(** * Playback cursor and loop-range engine: a shallow embedding

    The development follows the TypeScript sources of the score page:

    - [MaestroCursor] (components/MaestroCursor.tsx): the per-beat
      interpolating cursor, with its two walk modes and the pause clamp;
    - [TimelineExpander] (components/CustomLoopOverlay.tsx and the click-seek
      handler of the page): nearest-occurrence resolution of a structural bar;
    - [LoopOverlay] (components/CustomLoopOverlay.tsx): the loop-tail policy;
    - [BeatLoopOverlay] (components/BeatCustomLoopOverlay.tsx): the
      press-move-release gesture and its two commit paths;
    - [Page] (the labs page): the position-change handler with the loop
      boundary enforcer, the jump detection and the beat entry guard.

    Conventions.  Ticks are integers ([Z]).  Pixel coordinates, the progress
    ratio and the clock are JavaScript numbers, modelled as exact rationals
    ([Q]); equalities between computed coordinates are stated with [==].
    A JavaScript value that may be [null] or [undefined] is an [option];
    [a ?? b] is [default b a].  Objects mutated in place become records that
    are threaded through the functions. *)

From Stdlib Require Import ZArith QArith Qabs Qminmax Qround Lia Lqa.
From stdpp Require Import base option list gmap.
Lemma last_app_right (A : Type) (l1 l2 : list A) (d : A) :
  l2 <> [] -> last (l1 ++ l2) d = last l2 d.
Proof.
  intros Hne. induction l1 as [|x l1 IH]; simpl; auto.
  rewrite IH. destruct (l1 ++ l2) eqn:E; auto.
  apply app_eq_nil in E. tauto.
Qed.

Lemma Forall_last (A : Type) (P : A -> Prop) (l : list A) (d : A) :
  Forall P l -> P d -> P (last l d).
Proof.
  intros H Hd. induction H as [|x l Hx _ IH]; simpl; auto.
  destruct l; auto.
Qed.

Lemma Forall_hd (A : Type) (P : A -> Prop) (l : list A) (d : A) :
  Forall P l -> P d -> P (hd d l).
Proof. intros H Hd. destruct H; simpl; auto. Qed.

Lemma filename_of_without_slash (key : string) :
  contains "/" (filename_of key) = false.
Proof.
  unfold filename_of.
  apply (@Forall_last _ (fun part => contains "/" part = false));
    [apply split_parts_without_sep|reflexivity].
Qed.

Lemma contains_append (c : ascii) (a b : string) :
  contains c (a ++ b) = contains c a || contains c b.
Proof.
  induction a as [|x a IH]; simpl; auto.
  now rewrite IH, orb_assoc.
Qed.

Lemma identifier_chars (key : string) :
  contains "/" (extract_identifier_from_key key) = false
  /\ contains "." (extract_identifier_from_key key) = false.
Proof.
  unfold extract_identifier_from_key. fold (filename_of key). split.
  - apply (@Forall_hd _ (fun part => contains "/" part = false)); [|reflexivity].
    apply split_parts_chars, filename_of_without_slash.
  - apply (@Forall_hd _ (fun part => contains "." part = false)); [|reflexivity].
    apply split_parts_without_sep.
Qed.

(** X1: the identifier holds neither a slash nor a dot, whatever the key;
    so the address requested for a key has exactly one path segment after
    the base address. *)
Theorem identifier_has_no_separator (self : Env) (key : string) :
  contains "/" (extract_identifier_from_key key) = false
  /\ contains "." (extract_identifier_from_key key) = false
  /\ split "/" (url_of self key)
     = split "/" (api_base_url self) ++ [extract_identifier_from_key key].
Proof.
  destruct (identifier_chars key) as [Hs Hd]. repeat split; auto.
  unfold url_of.
  change (api_base_url self ++ "/" ++ extract_identifier_from_key key)%string
    with (api_base_url self ++ String "/" (extract_identifier_from_key key))%string.
  now rewrite split_append_sep, (split_without_sep _ _ Hs).
Qed.

(** X2: directories do not count: only what follows the last slash of the
    key does. *)
Theorem identifier_ignores_directories (dir file : string) :
  contains "/" file = false ->
  extract_identifier_from_key (dir ++ "/" ++ file) = extract_identifier_from_key file.
Proof.
  intros H. unfold extract_identifier_from_key.
  change (dir ++ "/" ++ file)%string with (dir ++ String "/" file)%string.
  rewrite split_append_sep, (split_without_sep _ _ H).
  rewrite last_app_right by discriminate. reflexivity.
Qed.

Lemma identifier_ignores_directories_witness :
  extract_identifier_from_key ("reports/2024" ++ "/" ++ "a.tar.gz")
  = extract_identifier_from_key "a.tar.gz".
Proof.
  exact (@identifier_ignores_directories "reports/2024" "a.tar.gz" eq_refl).
Defined.

(** X3: everything from the first dot of the file name on is dropped, and
    a name without slash and dot is its own identifier. *)
Theorem identifier_stops_at_first_dot (name rest : string) :
  contains "/" name = false ->
  contains "." name = false ->
  contains "/" rest = false ->
  extract_identifier_from_key (name ++ "." ++ rest) = name
  /\ extract_identifier_from_key name = name.
Proof.
  intros Hs Hd Hr. unfold extract_identifier_from_key. split.
  - rewrite (split_without_sep "/").
    + simpl last.
      change (name ++ "." ++ rest)%string with (name ++ String "." rest)%string.
      rewrite split_append_sep, (split_without_sep _ _ Hd). reflexivity.
    + rewrite !contains_append, Hs, Hr. reflexivity.
  - rewrite (split_without_sep _ _ Hs). simpl.
    now rewrite (split_without_sep _ _ Hd).
Qed.

Lemma identifier_stops_at_first_dot_witness :
  extract_identifier_from_key ("archive" ++ "." ++ "tar.gz") = "archive"
  /\ extract_identifier_from_key "archive" = "archive".
Proof.
  exact (@identifier_stops_at_first_dot "archive" "tar.gz" eq_refl eq_refl eq_refl).
Defined.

____

Problem to work on: Repeat each entry word for word.

Solution to the problem:
(** * Playback cursor and loop-range engine: a shallow embedding

    The development follows the TypeScript sources of the score page:

    - [MaestroCursor] (components/MaestroCursor.tsx): the per-beat
      interpolating cursor, with its two walk modes and the pause clamp;
    - [TimelineExpander] (components/CustomLoopOverlay.tsx and the click-seek
      handler of the page): nearest-occurrence resolution of a structural bar;
    - [LoopOverlay] (components/CustomLoopOverlay.tsx): the loop-tail policy;
    - [BeatLoopOverlay] (components/BeatCustomLoopOverlay.tsx): the
      press-move-release gesture and its two commit paths;
    - [Page] (the labs page): the position-change handler with the loop
      boundary enforcer, the jump detection and the beat entry guard.

    Conventions.  Ticks are integers ([Z]).  Pixel coordinates, the progress
    ratio and the clock are JavaScript numbers, modelled as exact rationals
    ([Q]); equalities between computed coordinates are stated with [==].
    A JavaScript value that may be [null] or [undefined] is an [option];
    [a ?? b] is [default b a].  Objects mutated in place become records that
    are threaded through the functions. *)

From Stdlib Require Import ZArith QArith Qabs Qminmax Qround Lia Lqa.
From stdpp Require Import base option list gmap.
Lemma last_app_right (A : Type) (l1 l2 : list A) (d : A) :
  l2 <> [] -> last (l1 ++ l2) d = last l2 d.
Proof.
  intros Hne. induction l1 as [|x l1 IH]; simpl; auto.
  rewrite IH. destruct (l1 ++ l2) eqn:E; auto.
  apply app_eq_nil in E. tauto.
Qed.

Lemma Forall_last (A : Type) (P : A -> Prop) (l : list A) (d : A) :
  Forall P l -> P d -> P (last l d).
Proof.
  intros H Hd. induction H as [|x l Hx _ IH]; simpl; auto.
  destruct l; auto.
Qed.

Lemma Forall_hd (A : Type) (P : A -> Prop) (l : list A) (d : A) :
  Forall P l -> P d -> P (hd d l).
Proof. intros H Hd. destruct H; simpl; auto. Qed.

Lemma filename_of_without_slash (key : string) :
  contains "/" (filename_of key) = false.
Proof.
  unfold filename_of.
  apply (@Forall_last _ (fun part => contains "/" part = false));
    [apply split_parts_without_sep|reflexivity].
Qed.

Lemma contains_append (c : ascii) (a b : string) :
  contains c (a ++ b) = contains c a || contains c b.
Proof.
  induction a as [|x a IH]; simpl; auto.
  now rewrite IH, orb_assoc.
Qed.

Lemma identifier_chars (key : string) :
  contains "/" (extract_identifier_from_key key) = false
  /\ contains "." (extract_identifier_from_key key) = false.
Proof.
  unfold extract_identifier_from_key. fold (filename_of key). split.
  - apply (@Forall_hd _ (fun part => contains "/" part = false)); [|reflexivity].
    apply split_parts_chars, filename_of_without_slash.
  - apply (@Forall_hd _ (fun part => contains "." part = false)); [|reflexivity].
    apply split_parts_without_sep.
Qed.

(** X1: the identifier holds neither a slash nor a dot, whatever the key;
    so the address requested for a key has exactly one path segment after
    the base address. *)
Theorem identifier_has_no_separator (self : Env) (key : string) :
  contains "/" (extract_identifier_from_key key) = false
  /\ contains "." (extract_identifier_from_key key) = false
  /\ split "/" (url_of self key)
     = split "/" (api_base_url self) ++ [extract_identifier_from_key key].
Proof.
  destruct (identifier_chars key) as [Hs Hd]. repeat split; auto.
  unfold url_of.
  change (api_base_url self ++ "/" ++ extract_identifier_from_key key)%string
    with (api_base_url self ++ String "/" (extract_identifier_from_key key))%string.
  now rewrite split_append_sep, (split_without_sep _ _ Hs).
Qed.

(** X2: directories do not count: only what follows the last slash of the
    key does. *)
Theorem identifier_ignores_directories (dir file : string) :
  contains "/" file = false ->
  extract_identifier_from_key (dir ++ "/" ++ file) = extract_identifier_from_key file.
Proof.
  intros H. unfold extract_identifier_from_key.
  change (dir ++ "/" ++ file)%string with (dir ++ String "/" file)%string.
  rewrite split_append_sep, (split_without_sep _ _ H).
  rewrite last_app_right by discriminate. reflexivity.
Qed.

Lemma identifier_ignores_directories_witness :
  extract_identifier_from_key ("reports/2024" ++ "/" ++ "a.tar.gz")
  = extract_identifier_from_key "a.tar.gz".
Proof.
  exact (@identifier_ignores_directories "reports/2024" "a.tar.gz" eq_refl).
Defined.

(** X3: everything from the first dot of the file name on is dropped, and
    a name without slash and dot is its own identifier. *)
Theorem identifier_stops_at_first_dot (name rest : string) :
  contains "/" name = false ->
  contains "." name = false ->
  contains "/" rest = false ->
  extract_identifier_from_key (name ++ "." ++ rest) = name
  /\ extract_identifier_from_key name = name.
Proof.
  intros Hs Hd Hr. unfold extract_identifier_from_key. split.
  - rewrite (split_without_sep "/").
    + simpl last.
      change (name ++ "." ++ rest)%string with (name ++ String "." rest)%string.
      rewrite split_append_sep, (split_without_sep _ _ Hd). reflexivity.
    + rewrite !contains_append, Hs, Hr. reflexivity.
  - rewrite (split_without_sep _ _ Hs). simpl.
    now rewrite (split_without_sep _ _ Hd).
Qed.

Lemma identifier_stops_at_first_dot_witness :
  extract_identifier_from_key ("archive" ++ "." ++ "tar.gz") = "archive"
  /\ extract_identifier_from_key "archive" = "archive".
Proof.
  exact (@identifier_stops_at_first_dot "archive" "tar.gz" eq_refl eq_refl eq_refl).
Defined.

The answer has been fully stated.